--- SUPPLIED INFORMATION ---
(** The live match after the assignments of the [OnMovePlayed] handler. *)
Definition played (now : Z) (moveEvent : MoveEvent.t) (m : CurrentMatchInfo)
  : CurrentMatchInfo :=
  {| gameId := gameId m;
     redBotName := redBotName m;
     blueBotName := blueBotName m;
     redDifficulty := redDifficulty m;
     blueDifficulty := blueDifficulty m;
     moveNumber := MoveEvent.moveNumber moveEvent;
     board :=
       (filter (other_coordinate moveEvent) (board m)
        ++ [mkBoardCell (MoveEvent.x moveEvent) (MoveEvent.y moveEvent)
              (MoveEvent.player moveEvent)])%list;
     redTimeRemainingMs := MoveEvent.redTimeRemainingMs moveEvent;
     blueTimeRemainingMs := MoveEvent.blueTimeRemainingMs moveEvent;
     initialTimeSeconds := initialTimeSeconds m;
     incrementSeconds := incrementSeconds m;
     lastMove := Some (MoveEvent.x moveEvent, MoveEvent.y moveEvent);
     lastMoveTimestamp := now;
     lastMoveStats := Some (played_stats moveEvent) |}.

Definition onMovePlayed (now : Z) (moveEvent : MoveEvent.t) (s : TournamentState)
  : TournamentState :=
  match currentMatch s with
  | None => s
  | Some m => set_currentMatch (Some (played now moveEvent m)) s
  end.

(** The [MatchResult] that the [OnGameFinished] handler builds from the event
    and the live match. *)
Definition finished_result (finished : FinishedEvent.t) (m : CurrentMatchInfo)
  : MatchResult :=
  let isRedWinner := String.eqb (FinishedEvent.winner finished) "red" in
  {| winner := FinishedEvent.winner finished;
     loser := FinishedEvent.loser finished;
     totalMoves := FinishedEvent.totalMoves finished;
     durationMs := FinishedEvent.durationMs finished;
     winnerDifficulty := if isRedWinner then redDifficulty m else blueDifficulty m;
     loserDifficulty := if isRedWinner then blueDifficulty m else redDifficulty m;
     isDraw := FinishedEvent.isDraw finished;
     endedByTimeout := FinishedEvent.endedByTimeout finished;
     winnerBotName := Some (if isRedWinner then redBotName m else blueBotName m);
     loserBotName := Some (if isRedWinner then blueBotName m else redBotName m) |}.

Definition onGameFinished (finished : FinishedEvent.t) (s : TournamentState)
  : TournamentState :=
  match currentMatch s with
  | None => s
  | Some m =>
      set_matchHistory
        (finished_result finished m :: slice0 19 (matchHistory s)) s
  end.

Definition onTournamentProgress (completed total percent : Z)
    (currentMatch : string) (s : TournamentState) : TournamentState :=
  set_progress (mkTournamentProgress completed total percent) s.

Definition onTournamentCompleted (iso : string) (finalStandings : list AIBot)
    (totalGames durationMs : Z) (s : TournamentState) : TournamentState :=
  set_elapsed (formatDuration durationMs)
    (set_endTimeUtc (Some iso)
       (set_progress (mkTournamentProgress totalGames totalGames 100)
          (set_bots finalStandings
             (set_status "completed" s)))).

Definition onTournamentStatusChanged (iso : string) (status' : NumberOrString)
    (message : string) (s : TournamentState) : TournamentState :=
  let s1 := set_status (mapStatusFromBackend status') s in
  if String.eqb (status s1) "running" && String.eqb (startTimeUtc s1) ""
  then set_startTimeUtc iso s1
  else s1.

Definition onELOUpdated (bots : list AIBot) (s : TournamentState)
  : TournamentState :=
  set_bots (js_sort by_elo_descending bots) s.

(** [connection.on(name, handler)]: the handler the hub runs for an event. *)
Definition on_event (t : Instant) (ev : HubEvent) (s : TournamentState)
  : TournamentState :=
  match ev with
  | OnGameStarted gameId redBot blueBot redDiff blueDiff =>
      onGameStarted (Date_now t) gameId redBot blueBot redDiff blueDiff s
  | OnMovePlayed moveEvent => onMovePlayed (Date_now t) moveEvent s
  | OnGameFinished finished => onGameFinished finished s
  | OnTournamentProgress completed total percent currentMatch =>
      onTournamentProgress completed total percent currentMatch s
  | OnTournamentCompleted finalStandings totalGames durationMs =>
      onTournamentCompleted (Date_toISOString t) finalStandings totalGames
        durationMs s
  | OnTournamentStatusChanged status message =>
      onTournamentStatusChanged (Date_toISOString t) status message s
  | OnELOUpdated bots => onELOUpdated bots s
  end.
---
THE PROBLEM :: In the material above, transcribe exactly the lines beginning at the one with "Definition onGameFinished (finished" and ending at the one with "t) moveEvent s", both included.

OUTPUT BELOW ::
Definition onGameFinished (finished : FinishedEvent.t) (s : TournamentState)
  : TournamentState :=
  match currentMatch s with
  | None => s
  | Some m =>
      set_matchHistory
        (finished_result finished m :: slice0 19 (matchHistory s)) s
  end.

Definition onTournamentProgress (completed total percent : Z)
    (currentMatch : string) (s : TournamentState) : TournamentState :=
  set_progress (mkTournamentProgress completed total percent) s.

Definition onTournamentCompleted (iso : string) (finalStandings : list AIBot)
    (totalGames durationMs : Z) (s : TournamentState) : TournamentState :=
  set_elapsed (formatDuration durationMs)
    (set_endTimeUtc (Some iso)
       (set_progress (mkTournamentProgress totalGames totalGames 100)
          (set_bots finalStandings
             (set_status "completed" s)))).

Definition onTournamentStatusChanged (iso : string) (status' : NumberOrString)
    (message : string) (s : TournamentState) : TournamentState :=
  let s1 := set_status (mapStatusFromBackend status') s in
  if String.eqb (status s1) "running" && String.eqb (startTimeUtc s1) ""
  then set_startTimeUtc iso s1
  else s1.

Definition onELOUpdated (bots : list AIBot) (s : TournamentState)
  : TournamentState :=
  set_bots (js_sort by_elo_descending bots) s.

(** [connection.on(name, handler)]: the handler the hub runs for an event. *)
Definition on_event (t : Instant) (ev : HubEvent) (s : TournamentState)
  : TournamentState :=
  match ev with
  | OnGameStarted gameId redBot blueBot redDiff blueDiff =>
      onGameStarted (Date_now t) gameId redBot blueBot redDiff blueDiff s
  | OnMovePlayed moveEvent => onMovePlayed (Date_now t) moveEvent s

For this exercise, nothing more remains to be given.